_AIM OF THE EXERCISE_
Copy out every line from the records that includes "JsonScalar".

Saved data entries

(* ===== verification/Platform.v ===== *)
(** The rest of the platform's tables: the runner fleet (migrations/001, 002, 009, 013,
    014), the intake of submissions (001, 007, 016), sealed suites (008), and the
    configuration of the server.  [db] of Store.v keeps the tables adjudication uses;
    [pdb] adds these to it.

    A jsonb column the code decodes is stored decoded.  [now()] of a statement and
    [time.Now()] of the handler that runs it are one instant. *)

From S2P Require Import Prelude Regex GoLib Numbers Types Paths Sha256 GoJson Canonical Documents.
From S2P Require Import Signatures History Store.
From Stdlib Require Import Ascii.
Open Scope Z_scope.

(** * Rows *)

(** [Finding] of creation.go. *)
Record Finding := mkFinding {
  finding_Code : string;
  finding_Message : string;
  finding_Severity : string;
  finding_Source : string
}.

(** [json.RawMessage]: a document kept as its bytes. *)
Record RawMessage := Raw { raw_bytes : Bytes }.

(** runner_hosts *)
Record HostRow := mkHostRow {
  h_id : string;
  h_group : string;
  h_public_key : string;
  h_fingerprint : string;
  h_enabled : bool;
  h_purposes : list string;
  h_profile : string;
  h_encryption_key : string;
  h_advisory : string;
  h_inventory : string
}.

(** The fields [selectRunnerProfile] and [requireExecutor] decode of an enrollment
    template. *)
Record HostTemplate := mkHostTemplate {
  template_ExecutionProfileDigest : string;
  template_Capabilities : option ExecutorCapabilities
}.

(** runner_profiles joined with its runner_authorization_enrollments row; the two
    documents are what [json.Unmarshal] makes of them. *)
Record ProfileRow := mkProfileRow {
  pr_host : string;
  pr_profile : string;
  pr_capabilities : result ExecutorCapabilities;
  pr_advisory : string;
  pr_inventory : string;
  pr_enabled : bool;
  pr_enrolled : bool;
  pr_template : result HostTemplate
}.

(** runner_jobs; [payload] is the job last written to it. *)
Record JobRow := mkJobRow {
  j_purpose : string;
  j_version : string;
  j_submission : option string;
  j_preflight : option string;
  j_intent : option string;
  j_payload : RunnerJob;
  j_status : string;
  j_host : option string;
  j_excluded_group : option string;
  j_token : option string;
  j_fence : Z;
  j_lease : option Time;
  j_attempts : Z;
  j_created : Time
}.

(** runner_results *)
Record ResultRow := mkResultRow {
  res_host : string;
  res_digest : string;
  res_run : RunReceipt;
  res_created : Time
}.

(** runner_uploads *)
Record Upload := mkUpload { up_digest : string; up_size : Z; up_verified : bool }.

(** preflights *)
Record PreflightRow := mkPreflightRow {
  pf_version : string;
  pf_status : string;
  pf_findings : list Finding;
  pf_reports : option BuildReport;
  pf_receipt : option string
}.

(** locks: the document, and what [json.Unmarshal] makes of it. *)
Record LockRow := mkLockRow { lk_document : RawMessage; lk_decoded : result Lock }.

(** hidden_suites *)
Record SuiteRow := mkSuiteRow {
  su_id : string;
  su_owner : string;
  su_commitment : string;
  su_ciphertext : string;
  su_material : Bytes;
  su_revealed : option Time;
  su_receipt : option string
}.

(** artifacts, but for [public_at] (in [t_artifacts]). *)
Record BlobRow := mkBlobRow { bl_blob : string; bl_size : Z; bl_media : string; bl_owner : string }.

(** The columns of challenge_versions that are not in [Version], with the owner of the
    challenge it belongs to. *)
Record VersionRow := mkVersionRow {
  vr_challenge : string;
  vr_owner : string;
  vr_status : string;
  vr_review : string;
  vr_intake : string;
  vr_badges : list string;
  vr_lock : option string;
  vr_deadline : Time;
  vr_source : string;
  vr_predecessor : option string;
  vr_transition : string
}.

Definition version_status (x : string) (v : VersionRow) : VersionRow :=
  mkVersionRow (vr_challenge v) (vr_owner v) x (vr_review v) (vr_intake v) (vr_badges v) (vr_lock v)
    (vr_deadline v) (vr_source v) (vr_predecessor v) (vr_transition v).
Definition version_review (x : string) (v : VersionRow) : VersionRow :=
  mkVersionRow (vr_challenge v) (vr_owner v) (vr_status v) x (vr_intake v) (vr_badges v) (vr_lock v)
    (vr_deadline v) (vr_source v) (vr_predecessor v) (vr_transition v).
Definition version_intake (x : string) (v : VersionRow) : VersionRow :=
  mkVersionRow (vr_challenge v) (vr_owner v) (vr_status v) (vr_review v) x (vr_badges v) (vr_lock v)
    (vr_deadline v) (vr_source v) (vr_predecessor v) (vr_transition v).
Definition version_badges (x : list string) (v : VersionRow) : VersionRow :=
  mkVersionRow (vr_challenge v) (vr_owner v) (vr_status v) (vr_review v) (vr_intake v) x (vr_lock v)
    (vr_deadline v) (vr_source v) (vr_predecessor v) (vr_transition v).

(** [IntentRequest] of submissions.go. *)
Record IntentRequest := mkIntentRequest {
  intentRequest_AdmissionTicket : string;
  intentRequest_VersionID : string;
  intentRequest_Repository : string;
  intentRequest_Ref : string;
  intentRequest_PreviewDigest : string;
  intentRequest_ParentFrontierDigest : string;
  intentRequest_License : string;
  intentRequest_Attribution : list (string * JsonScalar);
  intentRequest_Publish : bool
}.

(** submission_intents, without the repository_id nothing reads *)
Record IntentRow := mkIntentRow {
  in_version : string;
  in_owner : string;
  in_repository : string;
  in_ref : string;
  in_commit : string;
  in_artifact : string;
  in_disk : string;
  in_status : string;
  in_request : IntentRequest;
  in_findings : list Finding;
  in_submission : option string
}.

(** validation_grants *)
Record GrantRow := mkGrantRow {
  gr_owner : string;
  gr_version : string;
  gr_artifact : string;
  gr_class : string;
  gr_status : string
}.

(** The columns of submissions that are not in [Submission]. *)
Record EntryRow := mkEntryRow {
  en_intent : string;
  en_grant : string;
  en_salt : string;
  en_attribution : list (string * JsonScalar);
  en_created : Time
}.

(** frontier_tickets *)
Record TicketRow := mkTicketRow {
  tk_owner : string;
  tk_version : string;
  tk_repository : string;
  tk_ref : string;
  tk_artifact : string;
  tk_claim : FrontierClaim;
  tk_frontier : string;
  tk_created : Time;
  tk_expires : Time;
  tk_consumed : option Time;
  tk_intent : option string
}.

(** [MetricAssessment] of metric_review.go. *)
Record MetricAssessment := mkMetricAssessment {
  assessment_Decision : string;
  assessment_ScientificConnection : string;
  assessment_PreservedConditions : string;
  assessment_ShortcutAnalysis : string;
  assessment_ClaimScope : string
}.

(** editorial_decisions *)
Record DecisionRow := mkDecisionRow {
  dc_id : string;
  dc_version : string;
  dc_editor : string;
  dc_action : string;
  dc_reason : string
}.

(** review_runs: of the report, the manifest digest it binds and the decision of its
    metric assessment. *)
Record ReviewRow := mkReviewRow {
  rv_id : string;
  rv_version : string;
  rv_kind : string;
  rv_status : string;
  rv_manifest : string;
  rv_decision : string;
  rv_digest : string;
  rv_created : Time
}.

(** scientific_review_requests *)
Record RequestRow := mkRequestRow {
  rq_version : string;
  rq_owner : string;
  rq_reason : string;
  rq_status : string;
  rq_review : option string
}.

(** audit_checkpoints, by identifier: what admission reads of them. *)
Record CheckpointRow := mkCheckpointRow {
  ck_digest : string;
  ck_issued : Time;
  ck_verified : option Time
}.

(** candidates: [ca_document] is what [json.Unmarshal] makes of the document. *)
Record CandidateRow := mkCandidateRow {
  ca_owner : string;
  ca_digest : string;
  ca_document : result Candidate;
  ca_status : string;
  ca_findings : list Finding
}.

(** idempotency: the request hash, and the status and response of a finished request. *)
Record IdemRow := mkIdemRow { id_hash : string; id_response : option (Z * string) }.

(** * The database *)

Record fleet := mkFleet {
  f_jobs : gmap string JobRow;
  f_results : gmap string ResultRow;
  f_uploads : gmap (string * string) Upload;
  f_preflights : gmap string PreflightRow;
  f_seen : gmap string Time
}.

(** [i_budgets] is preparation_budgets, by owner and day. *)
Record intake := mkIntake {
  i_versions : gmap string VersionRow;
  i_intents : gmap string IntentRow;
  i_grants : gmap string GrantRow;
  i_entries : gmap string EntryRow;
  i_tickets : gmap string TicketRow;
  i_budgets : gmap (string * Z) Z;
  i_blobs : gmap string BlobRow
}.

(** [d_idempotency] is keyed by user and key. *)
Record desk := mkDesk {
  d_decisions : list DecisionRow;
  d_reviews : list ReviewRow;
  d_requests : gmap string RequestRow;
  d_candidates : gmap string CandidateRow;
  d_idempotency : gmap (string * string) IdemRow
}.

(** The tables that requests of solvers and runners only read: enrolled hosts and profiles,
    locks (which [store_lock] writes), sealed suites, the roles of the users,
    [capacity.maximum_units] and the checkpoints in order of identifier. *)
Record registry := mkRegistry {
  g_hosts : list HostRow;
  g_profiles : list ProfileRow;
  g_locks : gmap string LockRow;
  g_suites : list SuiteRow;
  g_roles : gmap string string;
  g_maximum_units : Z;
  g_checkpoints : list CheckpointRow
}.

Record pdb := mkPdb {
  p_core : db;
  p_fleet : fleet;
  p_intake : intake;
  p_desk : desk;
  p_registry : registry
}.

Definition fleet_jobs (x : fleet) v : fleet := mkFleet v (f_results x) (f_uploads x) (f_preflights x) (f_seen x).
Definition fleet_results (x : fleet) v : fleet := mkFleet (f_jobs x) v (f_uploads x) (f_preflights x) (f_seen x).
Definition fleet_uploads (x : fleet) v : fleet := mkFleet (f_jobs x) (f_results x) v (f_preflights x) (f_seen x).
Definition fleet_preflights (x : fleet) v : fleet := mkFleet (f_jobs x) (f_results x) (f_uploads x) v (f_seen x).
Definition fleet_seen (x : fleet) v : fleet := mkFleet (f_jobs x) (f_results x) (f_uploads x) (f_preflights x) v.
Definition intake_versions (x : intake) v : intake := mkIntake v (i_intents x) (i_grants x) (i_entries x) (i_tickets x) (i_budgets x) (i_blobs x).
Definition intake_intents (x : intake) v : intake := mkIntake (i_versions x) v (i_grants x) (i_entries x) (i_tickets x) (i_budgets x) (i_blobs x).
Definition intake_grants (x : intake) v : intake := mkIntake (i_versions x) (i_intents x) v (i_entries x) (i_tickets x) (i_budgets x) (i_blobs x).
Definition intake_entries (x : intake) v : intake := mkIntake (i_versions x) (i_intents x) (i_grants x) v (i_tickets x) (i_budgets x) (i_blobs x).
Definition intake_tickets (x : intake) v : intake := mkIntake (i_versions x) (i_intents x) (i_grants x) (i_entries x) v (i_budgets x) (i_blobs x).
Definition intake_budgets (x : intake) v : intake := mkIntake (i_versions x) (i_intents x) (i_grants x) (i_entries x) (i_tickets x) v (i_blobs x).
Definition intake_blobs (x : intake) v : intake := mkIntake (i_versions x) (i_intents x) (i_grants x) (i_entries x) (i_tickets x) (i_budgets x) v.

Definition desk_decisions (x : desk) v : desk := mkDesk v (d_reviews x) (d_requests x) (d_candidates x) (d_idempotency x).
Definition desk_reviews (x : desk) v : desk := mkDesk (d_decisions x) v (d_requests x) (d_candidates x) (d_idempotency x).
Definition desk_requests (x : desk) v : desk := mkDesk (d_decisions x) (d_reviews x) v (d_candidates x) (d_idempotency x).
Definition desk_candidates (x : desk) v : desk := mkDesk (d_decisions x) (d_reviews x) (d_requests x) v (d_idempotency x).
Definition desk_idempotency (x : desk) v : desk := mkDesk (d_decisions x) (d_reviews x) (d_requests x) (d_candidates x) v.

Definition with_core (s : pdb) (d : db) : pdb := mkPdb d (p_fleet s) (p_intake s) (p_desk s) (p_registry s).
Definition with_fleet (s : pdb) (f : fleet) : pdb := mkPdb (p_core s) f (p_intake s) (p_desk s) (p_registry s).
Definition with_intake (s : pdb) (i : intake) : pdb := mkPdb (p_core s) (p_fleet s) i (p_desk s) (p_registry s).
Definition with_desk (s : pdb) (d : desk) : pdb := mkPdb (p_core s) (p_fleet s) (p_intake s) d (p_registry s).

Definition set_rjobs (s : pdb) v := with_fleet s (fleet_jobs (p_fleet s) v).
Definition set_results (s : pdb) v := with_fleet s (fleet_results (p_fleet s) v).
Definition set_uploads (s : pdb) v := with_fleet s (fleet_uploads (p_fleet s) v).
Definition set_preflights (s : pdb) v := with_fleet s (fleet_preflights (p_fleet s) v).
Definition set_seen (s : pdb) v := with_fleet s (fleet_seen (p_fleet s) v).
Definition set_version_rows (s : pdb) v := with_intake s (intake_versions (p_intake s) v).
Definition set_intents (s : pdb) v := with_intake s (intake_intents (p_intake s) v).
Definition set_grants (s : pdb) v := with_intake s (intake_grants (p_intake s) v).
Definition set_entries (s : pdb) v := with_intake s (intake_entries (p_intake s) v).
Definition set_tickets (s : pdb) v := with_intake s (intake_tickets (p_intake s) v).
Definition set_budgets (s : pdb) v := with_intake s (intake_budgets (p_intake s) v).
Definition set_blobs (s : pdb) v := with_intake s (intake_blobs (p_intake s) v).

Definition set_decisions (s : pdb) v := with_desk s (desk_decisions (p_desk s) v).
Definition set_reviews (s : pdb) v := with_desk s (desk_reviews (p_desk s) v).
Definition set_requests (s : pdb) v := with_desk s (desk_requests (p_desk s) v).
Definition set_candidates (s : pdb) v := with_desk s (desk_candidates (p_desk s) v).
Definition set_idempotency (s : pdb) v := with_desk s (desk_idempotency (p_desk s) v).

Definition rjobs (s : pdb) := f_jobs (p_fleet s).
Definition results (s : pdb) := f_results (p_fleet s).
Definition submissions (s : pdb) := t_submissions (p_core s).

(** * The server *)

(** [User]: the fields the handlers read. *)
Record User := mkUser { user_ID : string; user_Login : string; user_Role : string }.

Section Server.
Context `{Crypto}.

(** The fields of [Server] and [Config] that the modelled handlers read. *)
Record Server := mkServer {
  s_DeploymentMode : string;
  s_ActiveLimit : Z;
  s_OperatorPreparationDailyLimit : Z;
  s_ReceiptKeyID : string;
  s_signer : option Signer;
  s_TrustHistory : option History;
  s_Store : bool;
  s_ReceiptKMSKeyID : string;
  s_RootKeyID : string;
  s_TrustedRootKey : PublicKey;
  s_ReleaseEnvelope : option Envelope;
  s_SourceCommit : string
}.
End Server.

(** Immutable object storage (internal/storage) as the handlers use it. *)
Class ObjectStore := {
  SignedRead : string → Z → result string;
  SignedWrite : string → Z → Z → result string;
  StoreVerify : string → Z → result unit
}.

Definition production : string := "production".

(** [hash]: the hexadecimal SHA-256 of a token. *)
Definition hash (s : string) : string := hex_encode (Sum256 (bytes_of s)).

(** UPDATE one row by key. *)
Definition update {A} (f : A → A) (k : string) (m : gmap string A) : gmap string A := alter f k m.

_RESULT OF THIS TASK_
  intentRequest_Attribution : list (string * JsonScalar);
  en_attribution : list (string * JsonScalar);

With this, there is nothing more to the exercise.